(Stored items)
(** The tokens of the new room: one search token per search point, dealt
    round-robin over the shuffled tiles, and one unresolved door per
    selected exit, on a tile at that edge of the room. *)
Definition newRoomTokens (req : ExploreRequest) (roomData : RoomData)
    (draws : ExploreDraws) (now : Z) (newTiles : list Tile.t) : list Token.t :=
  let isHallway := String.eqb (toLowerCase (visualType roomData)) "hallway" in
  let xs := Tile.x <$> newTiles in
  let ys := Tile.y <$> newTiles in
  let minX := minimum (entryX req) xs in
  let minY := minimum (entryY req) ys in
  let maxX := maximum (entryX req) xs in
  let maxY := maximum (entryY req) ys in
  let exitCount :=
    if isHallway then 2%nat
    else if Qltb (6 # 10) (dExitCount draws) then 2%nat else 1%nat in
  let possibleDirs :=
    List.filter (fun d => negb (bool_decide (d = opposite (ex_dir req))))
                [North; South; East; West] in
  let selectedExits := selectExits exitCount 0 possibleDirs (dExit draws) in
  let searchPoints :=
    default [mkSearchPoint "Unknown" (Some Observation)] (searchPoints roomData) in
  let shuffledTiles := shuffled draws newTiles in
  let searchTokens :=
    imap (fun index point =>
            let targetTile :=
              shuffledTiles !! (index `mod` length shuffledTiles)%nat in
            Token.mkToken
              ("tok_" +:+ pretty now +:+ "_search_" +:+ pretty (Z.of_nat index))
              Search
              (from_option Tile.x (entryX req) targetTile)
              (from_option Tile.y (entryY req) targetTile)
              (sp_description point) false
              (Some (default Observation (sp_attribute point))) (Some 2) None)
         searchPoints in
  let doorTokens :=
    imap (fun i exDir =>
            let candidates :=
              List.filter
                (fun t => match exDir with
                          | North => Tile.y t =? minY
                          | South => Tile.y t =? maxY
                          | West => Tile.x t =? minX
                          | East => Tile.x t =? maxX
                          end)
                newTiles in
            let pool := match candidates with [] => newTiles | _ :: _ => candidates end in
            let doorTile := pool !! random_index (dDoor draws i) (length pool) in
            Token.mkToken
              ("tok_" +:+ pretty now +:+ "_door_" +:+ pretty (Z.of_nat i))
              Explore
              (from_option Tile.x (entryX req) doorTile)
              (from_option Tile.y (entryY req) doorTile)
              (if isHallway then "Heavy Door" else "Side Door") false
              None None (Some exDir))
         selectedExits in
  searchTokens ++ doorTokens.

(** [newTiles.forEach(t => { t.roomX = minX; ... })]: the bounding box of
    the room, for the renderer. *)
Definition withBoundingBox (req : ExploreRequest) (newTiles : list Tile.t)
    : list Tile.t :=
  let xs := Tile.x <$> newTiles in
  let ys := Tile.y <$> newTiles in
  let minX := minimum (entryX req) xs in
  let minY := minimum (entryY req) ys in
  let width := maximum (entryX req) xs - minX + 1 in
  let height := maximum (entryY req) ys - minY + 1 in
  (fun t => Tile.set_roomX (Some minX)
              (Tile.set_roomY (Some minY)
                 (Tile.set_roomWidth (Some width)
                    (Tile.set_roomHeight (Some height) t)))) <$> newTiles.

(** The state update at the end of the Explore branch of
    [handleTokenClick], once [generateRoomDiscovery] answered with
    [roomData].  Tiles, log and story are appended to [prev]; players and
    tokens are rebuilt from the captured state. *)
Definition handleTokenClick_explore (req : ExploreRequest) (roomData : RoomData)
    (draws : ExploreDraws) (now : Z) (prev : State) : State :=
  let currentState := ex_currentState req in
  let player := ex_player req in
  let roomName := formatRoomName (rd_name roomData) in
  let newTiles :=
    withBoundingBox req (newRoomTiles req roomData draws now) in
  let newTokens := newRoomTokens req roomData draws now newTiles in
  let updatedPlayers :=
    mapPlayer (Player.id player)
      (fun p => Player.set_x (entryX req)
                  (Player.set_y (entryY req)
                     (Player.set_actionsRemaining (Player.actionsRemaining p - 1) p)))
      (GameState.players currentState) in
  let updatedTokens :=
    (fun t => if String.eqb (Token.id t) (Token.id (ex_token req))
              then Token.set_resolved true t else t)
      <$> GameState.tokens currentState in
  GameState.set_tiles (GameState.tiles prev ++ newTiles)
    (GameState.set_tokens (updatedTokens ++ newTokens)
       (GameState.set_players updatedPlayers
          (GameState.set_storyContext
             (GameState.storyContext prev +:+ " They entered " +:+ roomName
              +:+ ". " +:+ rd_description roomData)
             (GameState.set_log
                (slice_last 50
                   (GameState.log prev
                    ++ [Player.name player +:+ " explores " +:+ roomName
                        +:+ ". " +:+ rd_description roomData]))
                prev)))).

==

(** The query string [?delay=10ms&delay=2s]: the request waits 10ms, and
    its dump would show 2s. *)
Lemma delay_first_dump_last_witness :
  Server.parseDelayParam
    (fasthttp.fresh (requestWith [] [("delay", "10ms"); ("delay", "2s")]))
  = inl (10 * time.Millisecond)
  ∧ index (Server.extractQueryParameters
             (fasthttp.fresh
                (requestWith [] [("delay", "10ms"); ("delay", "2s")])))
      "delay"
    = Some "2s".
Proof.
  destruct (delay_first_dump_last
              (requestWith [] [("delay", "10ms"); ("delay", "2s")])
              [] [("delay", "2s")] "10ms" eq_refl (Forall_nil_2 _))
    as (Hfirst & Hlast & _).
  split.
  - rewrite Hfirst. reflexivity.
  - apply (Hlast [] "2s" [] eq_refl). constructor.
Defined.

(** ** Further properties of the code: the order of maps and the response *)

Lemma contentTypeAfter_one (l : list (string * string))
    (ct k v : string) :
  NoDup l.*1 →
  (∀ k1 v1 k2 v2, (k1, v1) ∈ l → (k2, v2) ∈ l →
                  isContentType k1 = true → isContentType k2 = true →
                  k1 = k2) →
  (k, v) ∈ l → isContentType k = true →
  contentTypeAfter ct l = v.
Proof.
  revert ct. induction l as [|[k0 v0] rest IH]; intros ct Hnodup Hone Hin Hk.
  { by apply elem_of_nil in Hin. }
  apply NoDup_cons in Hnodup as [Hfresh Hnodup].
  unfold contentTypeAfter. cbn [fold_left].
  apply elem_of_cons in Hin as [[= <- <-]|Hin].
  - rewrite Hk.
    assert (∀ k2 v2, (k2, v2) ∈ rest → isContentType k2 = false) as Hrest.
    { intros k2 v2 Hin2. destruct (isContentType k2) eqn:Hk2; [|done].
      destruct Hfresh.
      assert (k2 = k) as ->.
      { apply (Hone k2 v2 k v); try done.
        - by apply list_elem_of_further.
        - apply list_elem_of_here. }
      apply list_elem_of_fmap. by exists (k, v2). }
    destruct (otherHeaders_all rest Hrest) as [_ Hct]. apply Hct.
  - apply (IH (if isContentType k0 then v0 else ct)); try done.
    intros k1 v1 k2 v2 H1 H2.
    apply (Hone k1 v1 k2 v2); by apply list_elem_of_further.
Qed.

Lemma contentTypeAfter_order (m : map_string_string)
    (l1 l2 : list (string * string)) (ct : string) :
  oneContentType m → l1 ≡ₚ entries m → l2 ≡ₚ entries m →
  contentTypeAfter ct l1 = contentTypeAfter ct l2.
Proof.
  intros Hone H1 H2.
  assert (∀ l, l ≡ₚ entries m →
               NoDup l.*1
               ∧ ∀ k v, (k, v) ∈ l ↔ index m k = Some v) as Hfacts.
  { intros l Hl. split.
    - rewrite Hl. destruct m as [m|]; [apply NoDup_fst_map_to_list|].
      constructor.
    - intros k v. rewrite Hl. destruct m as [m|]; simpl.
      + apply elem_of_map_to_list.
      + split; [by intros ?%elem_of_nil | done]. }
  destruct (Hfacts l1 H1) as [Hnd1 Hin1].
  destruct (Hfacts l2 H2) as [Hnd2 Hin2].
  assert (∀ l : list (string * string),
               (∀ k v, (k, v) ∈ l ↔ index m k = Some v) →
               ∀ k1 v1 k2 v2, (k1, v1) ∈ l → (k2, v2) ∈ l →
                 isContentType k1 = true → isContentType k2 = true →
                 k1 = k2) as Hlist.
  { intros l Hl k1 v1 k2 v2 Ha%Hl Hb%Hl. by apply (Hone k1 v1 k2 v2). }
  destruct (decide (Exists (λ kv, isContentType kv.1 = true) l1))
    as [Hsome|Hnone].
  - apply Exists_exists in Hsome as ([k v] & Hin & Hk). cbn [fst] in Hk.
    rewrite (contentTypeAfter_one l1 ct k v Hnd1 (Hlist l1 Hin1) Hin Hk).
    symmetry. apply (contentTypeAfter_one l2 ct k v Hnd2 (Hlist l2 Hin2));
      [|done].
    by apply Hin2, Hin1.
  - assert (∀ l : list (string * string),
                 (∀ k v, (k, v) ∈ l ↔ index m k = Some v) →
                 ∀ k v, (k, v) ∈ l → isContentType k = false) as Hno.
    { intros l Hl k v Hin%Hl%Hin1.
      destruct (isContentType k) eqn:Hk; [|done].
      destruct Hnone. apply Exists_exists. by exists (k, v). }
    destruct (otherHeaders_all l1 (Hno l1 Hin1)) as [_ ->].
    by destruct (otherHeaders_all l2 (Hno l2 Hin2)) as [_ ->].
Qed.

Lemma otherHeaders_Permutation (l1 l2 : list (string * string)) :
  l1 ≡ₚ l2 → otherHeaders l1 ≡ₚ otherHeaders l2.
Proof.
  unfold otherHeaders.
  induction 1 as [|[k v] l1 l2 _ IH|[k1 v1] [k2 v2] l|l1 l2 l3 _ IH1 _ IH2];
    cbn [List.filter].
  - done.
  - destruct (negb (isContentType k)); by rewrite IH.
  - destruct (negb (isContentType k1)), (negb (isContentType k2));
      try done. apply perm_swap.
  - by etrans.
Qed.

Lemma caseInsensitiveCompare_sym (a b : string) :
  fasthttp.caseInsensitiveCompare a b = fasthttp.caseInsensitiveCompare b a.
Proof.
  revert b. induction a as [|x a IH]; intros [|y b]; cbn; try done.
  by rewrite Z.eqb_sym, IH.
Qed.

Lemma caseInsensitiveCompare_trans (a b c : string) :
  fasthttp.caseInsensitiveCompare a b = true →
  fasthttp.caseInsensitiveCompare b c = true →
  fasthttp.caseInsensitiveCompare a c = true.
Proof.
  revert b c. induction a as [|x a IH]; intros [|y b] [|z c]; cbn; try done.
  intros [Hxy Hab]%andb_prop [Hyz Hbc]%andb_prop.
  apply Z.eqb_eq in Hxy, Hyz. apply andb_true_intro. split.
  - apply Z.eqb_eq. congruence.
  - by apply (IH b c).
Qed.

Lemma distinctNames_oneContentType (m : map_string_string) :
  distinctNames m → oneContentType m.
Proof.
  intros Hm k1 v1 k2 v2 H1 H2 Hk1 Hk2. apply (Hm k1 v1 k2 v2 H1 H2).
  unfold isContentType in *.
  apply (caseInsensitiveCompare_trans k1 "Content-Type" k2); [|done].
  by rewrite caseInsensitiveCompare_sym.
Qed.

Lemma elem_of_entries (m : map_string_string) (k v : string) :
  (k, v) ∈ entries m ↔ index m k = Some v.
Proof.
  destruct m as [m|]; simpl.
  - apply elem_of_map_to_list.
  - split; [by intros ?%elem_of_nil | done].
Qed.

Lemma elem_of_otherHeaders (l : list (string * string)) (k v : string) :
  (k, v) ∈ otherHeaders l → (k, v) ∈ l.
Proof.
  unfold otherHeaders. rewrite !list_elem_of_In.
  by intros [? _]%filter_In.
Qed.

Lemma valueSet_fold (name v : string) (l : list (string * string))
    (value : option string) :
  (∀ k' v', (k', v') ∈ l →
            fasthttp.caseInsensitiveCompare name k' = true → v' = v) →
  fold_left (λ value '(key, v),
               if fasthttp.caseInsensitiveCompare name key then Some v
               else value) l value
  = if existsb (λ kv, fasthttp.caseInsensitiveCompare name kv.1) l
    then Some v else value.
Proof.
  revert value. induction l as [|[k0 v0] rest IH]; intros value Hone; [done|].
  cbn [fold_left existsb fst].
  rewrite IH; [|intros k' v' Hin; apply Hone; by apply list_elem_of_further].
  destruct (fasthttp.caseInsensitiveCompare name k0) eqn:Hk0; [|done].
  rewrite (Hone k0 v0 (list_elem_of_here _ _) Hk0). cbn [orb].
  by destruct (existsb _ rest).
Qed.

WHAT THE EXERCISE ASKS: Lines holding the string "possibleDirs" must be copied out of the entries above.

REPLY:
  let possibleDirs :=
  let selectedExits := selectExits exitCount 0 possibleDirs (dExit draws) in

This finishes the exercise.